Tome2 RETOUR AUX SOURCES
Déji, féru de cartésianisme, éduqué en partie en Europe, a obtenu de son père, traditionnaliste convaincu, de renoncer à jouer au tambour lors des rituels qui ont cour dans les cercles d’amis et des chefs coutumiers. Depuis l’Europe où il s’était établi, il pourvoit aux besoins de son père et lui a même construit une maison. Pour lui, être un griot et louangeur professionnels dans un environnement où ce métier a perdu de son faste reste incongru et dévalorisant. Mais le père est régulièrement sollicité et doit cacher à son enfant revenu au bercail cette activité. Et lorsqu’il le surprend, Déji décide de mettre fin à la situation en incendiaire les tambours en question. Seulement, le jeune homme ne sait pas que par ce geste, il a signé lui-même le retour en force de cette profession sur lui. Le deuxième tome des Tribulations du tam-tam parlant porte jusqu’aux extrêmes l’effet boomerang d’une tradition…
Le temps des turbulences
La saga de Délé Craig, PDG d’une grande entreprise et de son épouse, Ibironkè continue de se densifier. Dans cette troisième livraison, le couple vient d’avoir un enfant. Alors que tout semblait baigner dans l’huile, les démons du passé, insuffisamment ensevelis, revint en première ligne : il s’agit d’Alex, ancien escroc devenu riche de manière trouble et décidé à détrôner Délé à la tête de la société. Il y a aussi Mariam, la veuve d’Idriss, qui veut prendre une revanche sur le sort, parce que malmenée par la famille après le décès accidentel de son mari. Les deux personnages ont conçu un plan destiné à mettre en minorité les actionnaires de l’entreprise familiale et à imposer leur autorité. Mais Délé Craig, secrètement, prépare une riposte… Les turbulences, ici, semblent provenir de partout. Si elles ont quitté le couple Délé-Ibironkè, elles semblent s’être désormais installées dans le clan familial avec pour enjeu principal le contrôle de la société. Mais chacun fourbit son arme, prêt à assumer l’autre, du moins, à le mettre hors d’état de nuisible.

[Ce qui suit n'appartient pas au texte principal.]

(* ===== verification/UserAbi.v ===== *)
(** * The function table a program is handed

    [RymosAbi] of [src/runtime/rymos-user/src/lib.rs] as a class: the runtime is
    written against it, KernelAbi.v builds the instance that the kernel passes to
    [_start]. The instance is resolved where the code goes through [with_abi]; a
    program only runs after [_start] has stored the table.

    A slice argument (a pointer with its length) is the list of its bytes. A call
    that fills a buffer of [n] bytes takes [n] and answers with its return value
    and the bytes it stores from the buffer's start. *)

From S2P Require Import Prelude.

(** ** Computations that may not answer *)

(** No answer: the kernel has halted, or the call still waits. *)
Definition Call (S A : Type) : Type := ST S (option A).

Definition call_ret {S A} (a : A) : Call S A := st_ret (Some a).

Definition call_bind {S A B} (m : Call S A) (k : A -> Call S B) : Call S B := fun s =>
  match m s with
  | (s, Some a) => k a s
  | (s, None) => (s, None)
  end.

Notation "'let&' x := m 'in' k" := (call_bind m (fun x => k))
  (at level 10, x name, m at level 100, k at level 200) : rymos_scope.

Notation "'do&' m 'in' k" := (call_bind m (fun _ => k))
  (at level 10, m at level 100, k at level 200) : rymos_scope.

(** The answer [a] in state [s']. *)
Definition answers {S A} (m : Call S A) (s : S) (a : A) (s' : S) : Prop := m s = (s', Some a).

(** ** Constants *)

Module Consts.

Definition PAGE_SIZE : Z := 4096.
Definition MIN_HEAP_CHUNK : Z := 64 * 1024.
Definition COMMAND_ARGS_MAX : Z := 64.
Definition OPEN_READ : Z := 1.
Definition OPEN_WRITE : Z := 2.
Definition OPEN_CREATE : Z := 4.
Definition OPEN_TRUNCATE : Z := 8.
Definition OPEN_APPEND : Z := 16.
Definition OPEN_CREATE_NEW : Z := 32.
Definition MEM_MAP_GUARD : Z := 1.
Definition STDIN : Z := 0.
Definition STDOUT : Z := 1.
Definition STDERR : Z := 2.
Definition STAT_KIND_FILE : Z := 1.
Definition STAT_KIND_DIR : Z := 2.
Definition STAT_FS_BOOTFS : Z := 1.
Definition STAT_FS_PFS : Z := 2.
Definition PROCESS_EMPTY : Z := 0.
Definition PROCESS_READY : Z := 1.
Definition PROCESS_RUNNING : Z := 2.
Definition PROCESS_EXITED : Z := 3.
Definition PROCESS_FAILED : Z := 4.
Definition ERR_OK : Z := 0.
Definition ERR_NOENT : Z := 2.
Definition ERR_IO : Z := 5.
Definition ERR_EXIST : Z := 17.
Definition ERR_NOTDIR : Z := 20.
Definition ERR_ISDIR : Z := 21.
Definition ERR_INVAL : Z := 22.
Definition ERR_NOSPC : Z := 28.
Definition MODE_READ : Z := 1.
Definition MODE_WRITE : Z := 2.
Definition MODE_EXEC : Z := 4.

End Consts.

(** ** Shared records *)

Record Stat : Type := mkUserStat {
  s_kind : Z; s_fs : Z; s_size : Z; s_created_ticks : Z; s_modified_ticks : Z; s_mode : Z
}.

Record ProcessStatus : Type := mkStatus { ps_state : Z; exit_code : Z }.

Definition stat_zero : Stat := mkUserStat 0 0 0 0 0 0.

Definition stat_is_dir (st : Stat) : bool := s_kind st =? Consts.STAT_KIND_DIR.
Definition stat_is_file (st : Stat) : bool := s_kind st =? Consts.STAT_KIND_FILE.
Definition stat_len (st : Stat) : Z := s_size st.
Definition readonly (st : Stat) : bool := Z.land (s_mode st) Consts.MODE_WRITE =? 0.

(** ** The table *)

Class RymosAbi (S : Type) : Type := {
  version : Z;
  call_write : bytes -> Call S unit;
  call_pid : Call S Z;
  call_args : Z -> Call S (Z * bytes);
  call_read_line : Z -> Call S (Z * bytes);
  call_file_size : bytes -> Call S Z;
  call_file_read : bytes -> Z -> Call S (Z * bytes);
  call_open : bytes -> Z -> Call S Z;
  call_read : Z -> Z -> Call S (Z * bytes);
  call_write_fd : Z -> bytes -> Call S Z;
  call_seek : Z -> Z -> Call S Z;
  call_close : Z -> Call S Z;
  call_stat : bytes -> Call S (Z * option Stat);
  call_list : bytes -> nat -> Z -> Call S (Z * option (bytes * Stat));
  call_mkdir : bytes -> Call S Z;
  call_env_get : bytes -> Z -> Call S (Z * bytes);
  call_env_list : nat -> Z -> Z -> Call S (Z * (bytes * bytes));
  call_env_set : bytes -> bytes -> Call S Z;
  call_env_remove : bytes -> Call S Z;
  call_spawn : bytes -> bytes -> Call S Z;
  call_spawn_argv : bytes -> list bytes -> Call S Z;
  call_wait : Z -> Call S (Z * option ProcessStatus);
  call_wait_any : Call S (Z * option ProcessStatus);
  call_mem_alloc_pages : Z -> Call S Z;
  call_mem_map_pages : Z -> Z -> Call S Z;
  call_mem_unmap_pages : Z -> Z -> Call S Z;
  call_time_ticks : Call S Z;
  call_unlink : bytes -> Call S Z;
  call_rename : bytes -> bytes -> Call S Z;
  call_cwd : Z -> Call S (Z * bytes);
  call_chdir : bytes -> Call S Z;
  call_last_error : Call S Z;
  call_pipe : Call S (Z * option (Z * Z));
  call_dup2 : Z -> Z -> Call S Z;
  call_argv_count : Call S Z;
  call_argv_get : Z -> Z -> Call S (Z * bytes);
  call_time_unix_nanos : Call S Z;
  call_sleep_nanos : Z -> Call S unit;
  call_term_size : Call S (Z * option (Z * Z));
  call_std_fd : Z -> Call S Z
}.

(** ** Lemmas on calls *)

Lemma answers_bind {S A B} (m : Call S A) (k : A -> Call S B) s b s' :
  answers (call_bind m k) s b s' <-> exists a s1, answers m s a s1 /\ answers (k a) s1 b s'.
Proof.
  unfold answers, call_bind. destruct (m s) as [s1 [a|]]; split.
  - intros H. by exists a, s1.
  - intros (a' & s1' & [= -> ->] & H). done.
  - intros [=].
  - intros (a' & s1' & [=] & _).
Qed.

Lemma answers_ret {S A} (a b : A) (s s' : S) : answers (call_ret a) s b s' <-> b = a /\ s' = s.
Proof. unfold answers, call_ret, st_ret. split; [by intros [= -> ->]|by intros [-> ->]]. Qed.

Lemma answers_fun {S A} (m : Call S A) s a1 s1 a2 s2 :
  answers m s a1 s1 -> answers m s a2 s2 -> a1 = a2 /\ s1 = s2.
Proof. unfold answers. intros -> [= -> ->]. done. Qed.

Prince et Adjaï sont les meilleurs amis du monde. Le premier est chef service dans une entreprise, le second, chômeur invétéré. Déçu de ne pas disposer d’une aide conséquente de Prince pour se lancer dans les affaires, Adjaï se tourne vers un babalao pour devenir riche. Le prêtre lui propose de lui confectionner un charme avec son propre sperme recueilli sur les cuisses d’une femme enceinte avec qui il aurait couché. Adjaï est désespéré. Mais un matin, il découvre que Fumikè, l’épouse de son meilleur ami, est enceinte. Celle-ci dont les fausses couches sont devenues répétitives, est une victime toute trouvée. Il abuse d’elle de manière rocambolesque. Mais entretemps, Prince lui accorde un prêt de douze millions pour l’aider à lancer son entreprise. Pour Adjaï, il faut arrêter l’autre processus.